6. Applications and Empirical Results

Method-specific applications include:

Domain	Feasibility-Net Variant	Key Results
Constrained Optimization	FSNet (Nguyen et al., 31 May 2025)	Feasibility violations $10^{-4}$–$10^{-5}$, speedups 30×–3,000× over solvers, negative average gap versus IPOPT on nonconvex tasks
Robotic Planning	Locomotion Feasibility-Net (Luo et al., 8 Feb 2026)	Fused planners: $\geq$99% success on all terrain types, 70% real-world traversal success
Hierarchical Control	Feasibility-guided policy switching	Enables reliable and interpretable multi-policy fusion over heterogeneous terrains

In constrained optimization, FSNet provides feasible, high-quality solutions with orders-of-magnitude runtime improvements relative to classical solvers. In robotic planning, Feasibility-Net enables safe and performant traversal in environments requiring policy specialization across terrain types, with data-driven feasibility maps grounding the planning cost structure and enabling robust, interpretable expert switching.

7. Contextual Significance and Extensions

The Feasibility-Net paradigm marks a departure from penalty-centric or black-box approaches to constraint handling in neural inference. By embedding feasibility prediction or correction as a first-class, learnable component, these networks deliver provable guarantees on constraint satisfaction and facilitate modular, interpretable integration with legacy solvers and planning frameworks.
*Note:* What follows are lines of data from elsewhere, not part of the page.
(* ===== verification/_CoqProject ===== *)
-Q . S2P
Prelude.v
Cstring.v
Locks.v
Dll.v
Bio.v
BioSpec.v
Log.v
Blockdev.v
Fs.v
Dinode.v
FsBlock.v
FsMap.v
FsRw.v
FsImage.v
FsDir.v
FsPath.v
Mkfs.v
MkfsBoot.v
Kalloc.v
Vm.v
VmSpec.v
VmUser.v
Proc.v
ProcSpec.v
ProcLife.v
ProcExit.v
Sched.v
Xem.v
XemCode.v
Rwlock.v
Pipe.v
File.v
FileSpec.v
Kworld.v
Syscall.v
Exec.v
Sysproc.v
SysprocSpec.v
Sysfile.v
SysfileSpec.v
Trap.v
KernelImage.v
Fmt.v
Ulib.v
Grep.v
Progs.v
Dump.v
Umalloc.v
Ports.v
Console.v
Kbd.v
Ide.v
Boot.v
Mp.v
Apic.v
Rtc.v
Main.v
Seg.v
Asm.v
Bootasm.v
Shell.v
ShRun.v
A plausible implication is that feasibility modules can be increasingly used to connect learning-based predictors with model-based optimization or planning elements, acting as a precise interface between data-driven skill and logic-based task specification.

Research continues to address the generalization of Feasibility-Net architectures to broader classes of constraints (e.g., nonconvex, nonsmooth, hybrid systems) and to settings involving discrete variables or hierarchical multi-agent coordination. The combination of theoretical convergence, flexible enforcement via unconstrained surrogates, and seamless integration into classical inference pipelines distinguishes Feasibility-Net as an influential design principle for next-generation machine learning in constrained environments (Nguyen et al., 31 May 2025, Luo et al., 8 Feb 2026).